FOR IMMEDIATE RELEASE | June 07, 2011

Christopher A. Voigt, Ph. D., named Editor-in-Chief of ACS Synthetic Biology

WASHINGTON, June 7, 2011 — The Publications Division of the American Chemical Society announces a new peer-reviewed journal that will cover synthetic biology and systems bioscience. Led by Editor-in-Chief Christopher A. Voigt, Ph.D., of the Massachusetts Institute of Technology (MIT), the journal will publish important advances in cutting edge molecular, systems, and synthetic research.

ACS Synthetic Biology will define the growing field of synthetic biology by publishing original research that demonstrates integrative, molecular approaches enabling us to better understand the organization and function of cells, tissues, and organisms in systems. Moreover, articles will demonstrate the application of synthetic biology to manipulate these systems.

The journal is particularly interested in fostering studies on the design and synthesis of new genetic circuits and gene products; computational methods in the design of systems; and integrative applied approaches to understanding disease and metabolism.

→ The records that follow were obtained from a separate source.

(** The move is recorded in the table as it is by then, and the copy
    is saved over whatever the row holds by then. *)
Lemma run_make_move_writes uid u position i w' :
  users w !! uid = Some u → accepts g uid position = Some i → users w' = users w →
  run (make_move_writes position
         (set_board g (join (cells_after g uid i)), u, p1, symbol_for g uid,
          cells_after g uid i, Z.of_nat i)) w' =
    (Ok (Some (game_message_event (move_message g uid position i))),
     record_move w' g uid i).
Proof.
  intros Hu Hacc Hus. pose proof (world_ok_pk _ _ _ Hw Hu) as Hpk.
  pose proof (world_ok_pk _ _ _ Hw Hp1) as Hk1.
  pose proof Hacc as (Hs & Ht & _)%accepts_Some.
  destruct (in_progress_turn g uid) as (p2 & Hp2 & _);
    [eapply game_ok_in_progress, Hs; by eapply world_ok_game|done|].
  destruct (world_ok_player2 _ _ _ _ Hw Hg Hp2) as (u2 & Hu2 & Hk2).
  unfold make_move_writes. rewrite run_bind, run_GameMove_create, Hpk.
  cbn [room_code set_board].
  erewrite run_conclude_move; [done|by simpl; rewrite Hus|done|done| |].
  - exists p2, u2. simpl. by rewrite Hus.
  - eapply game_ok_length. by eapply world_ok_game.
Qed.
(* ===== verification/Tasks.v ===== *)
(** * The handlers as coroutines

    The handlers of [TicTacToeConsumer] (src/game/consumers.py) are
    coroutines: at an [await] a handler gives way, and the handlers of
    other sockets may run before it goes on.  A [Task] is a handler cut
    at its [await]s: a step runs what the handler does up to and
    including the operation it awaits, and yields the rest of the
    handler.  An exception ends the step it is raised in; the [except]
    clause of the [try] the step is in is the next step of the handler,
    which ends with the [await] of the clause, and the handler ends
    with it.

    [complete] runs a task to its end without giving way; the lemmas
    show that this is what the handlers of [Gateway] do, so that
    [Gateway] describes the schedules in which no handler is
    interrupted, and [Async] all of them. *)

From stdpp Require Import base option list gmap strings.
From Stdlib Require Import Ascii.
From S2P Require Import Prelude Monad Json Board Models Wellformed Consumers Preservation Gateway.

#[local] Set Warnings "-clear-no-such-hyp,-register-all".

(** What is left of a handler: nothing, or a step and what follows
    it. *)
Inductive Task : Type :=
| Finished
| Await (step : G Task).

(** A step inside a [try] with the [except] clauses [handler]: the
    statements [m] up to an [await], then [k].  When [m] raises, the
    clause is what is left of the handler: its statements and the
    [close] or [send] it awaits are a step of their own. *)
Definition guarded {A : Type} (handler : exn → G unit) (m : G A) (k : A → Task) : G Task :=
  try_except (x ← m; mret (k x)) (λ e, mret (Await (handler e;; mret Finished))).

(** A handler run to its end without giving way. *)
Fixpoint complete (t : Task) : G unit :=
  match t with
  | Finished => mret tt
  | Await step =>
      MkST (λ s, match run step s with
                 | (Ok t', s') => run (complete t') s'
                 | (Raise e, s') => (Raise e, s')
                 end)
  end.

(** The number of steps of a handler started in [s] when nothing
    happens in between. *)
Fixpoint steps (t : Task) (s : Server) : nat :=
  match t with
  | Finished => 0
  | Await step =>
      match run step s with
      | (Ok t', s') => S (steps t' s')
      | (Raise _, _) => 1
      end
  end.

Section tasks.
Context `{Libraries}.

(** [connect], from [initial_state = await self.get_game_state()]. *)
Definition greet_task (self : string) : Task :=
  Await (guarded (connect_errors self) (bound_get_game_state self) (λ initial_state,
    match initial_state with
    | Some state =>
        Await (guarded (connect_errors self) (send self state) (λ _, Finished))
    | None => Finished
    end)).

(** [connect], from [game_state = await self.add_player_to_game()]. *)
Definition join_task (self group : string) : Task :=
  Await (guarded (connect_errors self)
           (bound self "Add Player Error" add_player_to_game) (λ game_state,
    match game_state with
    | Some event =>
        Await (guarded (connect_errors self) (group_send group event)
                 (λ _, greet_task self))
    | None => greet_task self
    end)).

(** [connect]: the first step ends with [group_add], the second with
    [accept]. *)
Definition connect_task (self room_code query_string : string) : Task :=
  let room_group_name := ("game_" +:+ room_code)%string in
  Await (
    modify (λ s, set_consumers s
                   (<[self := mkConsumer room_code room_group_name None false false []]>
                      (consumers s)));;
    token ← lift (token_of query_string);
    guarded (connect_errors self)
      (payload ← lift (jwt_decode token);
       user_id ← lift (match payload with
                       | Some uid => Ok uid
                       | None => Raise KeyError
                       end);
       update_self self (λ c, set_user_id c (Some user_id));;
       group_add room_group_name self)
      (λ _, Await (guarded (connect_errors self) (accept self)
                     (λ _, join_task self room_group_name)))).

(** [receive]: the first step ends with [make_move], when the frame
    asks for a move, and the second is [group_send]. *)
Definition receive_task (self text_data : string) : Task :=
  Await (guarded (receive_errors self)
           (data ← lift (json_loads text_data);
            action ← lift (dict_get data "action");
            if eq_str action "make_move" then
              position ← lift (dict_get data "position");
              bound self "Make Move Error" (λ rc uid, make_move rc uid position)
            else mret None)
           (λ game_state,
              match game_state with
              | Some event =>
                  Await (guarded (receive_errors self)
                           (c ← instance self;
                            group_send (self_room_group_name c) event)
                           (λ _, Finished))
              | None => Finished
              end)).

(** [disconnect] has one [await]; the framework drops the socket when
    the handler has returned. *)
Definition disconnect_task (self : string) : Task :=
  Await (disconnect self;; close self;; mret Finished).

(** The handler of an event of the channel layer: [game_message] for
    the events of that type. *)
Definition game_message_task (self : string) (event : json) : Task :=
  Await (deliver self event;; mret Finished).

(** The handler of an event of the socket. *)
Definition task_of (ev : event) : Task :=
  match ev with
  | Connect self room_code query_string => connect_task self room_code query_string
  | Receive self text_data => receive_task self text_data
  | Disconnect self => disconnect_task self
  end.

(** The handler of an event of the socket in [Gateway], before the
    events it sent are handled. *)
Definition handler_of (ev : event) : G unit :=
  match ev with
  | Connect self room_code query_string => connect self room_code query_string
  | Receive self text_data => receive self text_data
  | Disconnect self => disconnect self;; close self
  end.

End tasks.

(** ** Running a task to its end *)

Section complete.
Implicit Types (s : Server) (t : Task) (handler : exn → G unit).

Lemma run_complete_await (step : G Task) s :
  run (complete (Await step)) s =
    match run step s with
    | (Ok t', s') => run (complete t') s'
    | (Raise e, s') => (Raise e, s')
    end.
Proof. done. Qed.

(** A step inside a [try] and the steps that follow it in the same
    [try] make up the [try]. *)
Lemma complete_guarded {A} handler (m : G A) (k : A → Task) (body : A → G unit)
    (whole : G unit) s :
  (∀ x s', run (complete (k x)) s' = run (try_except (body x) handler) s') →
  run whole s = run (x ← m; body x) s →
  run (complete (Await (guarded handler m k))) s = run (try_except whole handler) s.
Proof.
  intros Hk Hwhole. rewrite (run_try_ext whole _ _ _ Hwhole).
  rewrite run_complete_await. unfold guarded. rewrite !run_try, !run_bind.
  destruct (run m s) as [[e|x] s'].
  - rewrite run_ret, run_complete_await, run_bind.
    by destruct (run (handler e) s') as [[e'|[]] s''].
  - rewrite run_ret, Hk. by rewrite run_try.
Qed.

(** The last step of a [try]. *)
Lemma complete_guarded_last {A} handler (m : G A) (k : A → Task) (whole : G unit) s :
  (∀ x, k x = Finished) →
  run whole s = run (m;; mret tt) s →
  run (complete (Await (guarded handler m k))) s = run (try_except whole handler) s.
Proof.
  intros Hk Hwhole. apply (complete_guarded _ _ _ (λ _, mret tt)); [|done].
  intros x s'. by rewrite Hk.
Qed.

End complete.

(** ** The tasks are the handlers *)

Section handlers.
Context `{Libraries}.
Implicit Types (s : Server) (self group rc : string).

Lemma run_then_ret (m : G unit) s : run (m;; mret tt) s = run m s.
Proof. rewrite run_bind. by destruct (run m s) as [[e|[]] s']. Qed.

Lemma run_ret_then (m : G unit) s : run (mret tt;; m) s = run m s.
Proof. by rewrite run_bind, run_ret. Qed.

(** The end of [connect]. *)
Lemma complete_greet self s :
  run (complete (greet_task self)) s =
    run (try_except
           (initial_state ← bound_get_game_state self;
            match initial_state with
            | Some state => send self state
            | None => mret tt
            end)
           (connect_errors self)) s.
Proof.
  apply (complete_guarded _ _ _ (λ initial_state,
           match initial_state with Some state => send self state | None => mret tt end));
    [|done].
  intros [state|] s'; [|done].
  apply complete_guarded_last; [done|]. by rewrite run_then_ret.
Qed.

Lemma complete_join self group s :
  run (complete (join_task self group)) s =
    run (try_except
           (game_state ← bound self "Add Player Error" add_player_to_game;
            send_if_any group game_state;;
            initial_state ← bound_get_game_state self;
            match initial_state with
            | Some state => send self state
            | None => mret tt
            end)
           (connect_errors self)) s.
Proof.
  eapply complete_guarded; [|done]. intros [event|] s'.
  - eapply complete_guarded; [|done]. intros ? s''. apply complete_greet.
  - rewrite complete_greet. apply run_try_ext. by rewrite run_ret_then.
Qed.

(** [connect] is its steps run one after the other. *)
Lemma complete_connect self rc query_string s :
  run (complete (connect_task self rc query_string)) s =
    run (connect self rc query_string) s.
Proof.
  unfold connect_task, connect. rewrite run_complete_await, !run_bind, run_modify.
  cbv beta iota. rewrite !run_bind, run_lift.
  destruct (token_of query_string) as [e|token]; [done|]. cbv beta iota.
  rewrite <- run_complete_await. eapply complete_guarded.
  - intros ? s'. eapply complete_guarded; [|done]. intros ? s''. apply complete_join.
  - unfold connect_body. rewrite run_bind_assoc.
    apply run_bind_ext. intros payload s1. rewrite run_bind_assoc.
    apply run_bind_ext. intros user_id s2. by rewrite run_bind_assoc.
Qed.

(** [receive] is its steps run one after the other. *)
Lemma complete_receive self text_data s :
  run (complete (receive_task self text_data)) s = run (receive self text_data) s.
Proof.
  unfold receive_task, receive.
  apply (complete_guarded _ _ _ (λ game_state,
           match game_state with
           | Some event => c ← instance self; group_send (self_room_group_name c) event
           | None => mret tt
           end)).
  - intros [event|] s'; [|done]. apply complete_guarded_last; [done|].
    by rewrite run_then_ret.
  - unfold receive_body. rewrite run_bind_assoc.
    apply run_bind_ext. intros data s1. rewrite run_bind_assoc.
    apply run_bind_ext. intros action s2.
    destruct (eq_str action "make_move"); [|by rewrite run_bind, run_ret].
    by rewrite run_bind_assoc.
Qed.

Lemma complete_disconnect self s :
  run (complete (disconnect_task self)) s = run (disconnect self;; close self) s.
Proof.
  unfold disconnect_task. rewrite run_complete_await, <- run_bind_assoc, run_bind.
  by destruct (run (disconnect self;; close self) s) as [[e|[]] s'].
Qed.

Lemma complete_game_message self event s :
  run (complete (game_message_task self event)) s = run (deliver self event) s.
Proof.
  unfold game_message_task. rewrite run_complete_await, run_bind.
  by destruct (run (deliver self event) s) as [[e|[]] s'].
Qed.

(** The handler of every event of the socket is its task run without
    giving way. *)
Lemma complete_task_of ev s : run (complete (task_of ev)) s = run (handler_of ev) s.
Proof.
  destruct ev; [apply complete_connect|apply complete_receive|apply complete_disconnect].
Qed.

End handlers.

ACS Synthetic Biology was launched in response to the needs of the scientific community and will provide a reputable forum for the publication of research with broad appeal to chemists and chemical engineers; biologists and bioengineers; electrical engineers and computer scientists; and biophysicists interested in the chemistry of biological systems. The journal will be delivered exclusively via the award-winning ACS Web Editions platform.

Voigt recently joined the Department of Biological Engineering at MIT as an associate professor and co-director of the Center for Integrative Synthetic Biology. Previously, he was a member of the faculty in the Department of Pharmaceutical Chemistry at University of California, San Francisco. He is an Adjunct Professor at the Korea Advanced Institute of Science and Technology and an Honorary Fellow at Imperial College.

His current research is focused on the reprogramming of bacterial organisms to perform coordinated, complex tasks for pharmaceutical and industrial applications.

Voigt has been honored as a Sloan Fellow, Pew Scholar, Packard Fellow, MIT TR35, NSF CAREER Award, and Vaughan Lecturer. He serves as a consultant for Genomatica, Amryis, Bayer CropScience, Flagship Ventures, and the State University of New York at Stony Brook. Technology from his lab has been licensed by six companies.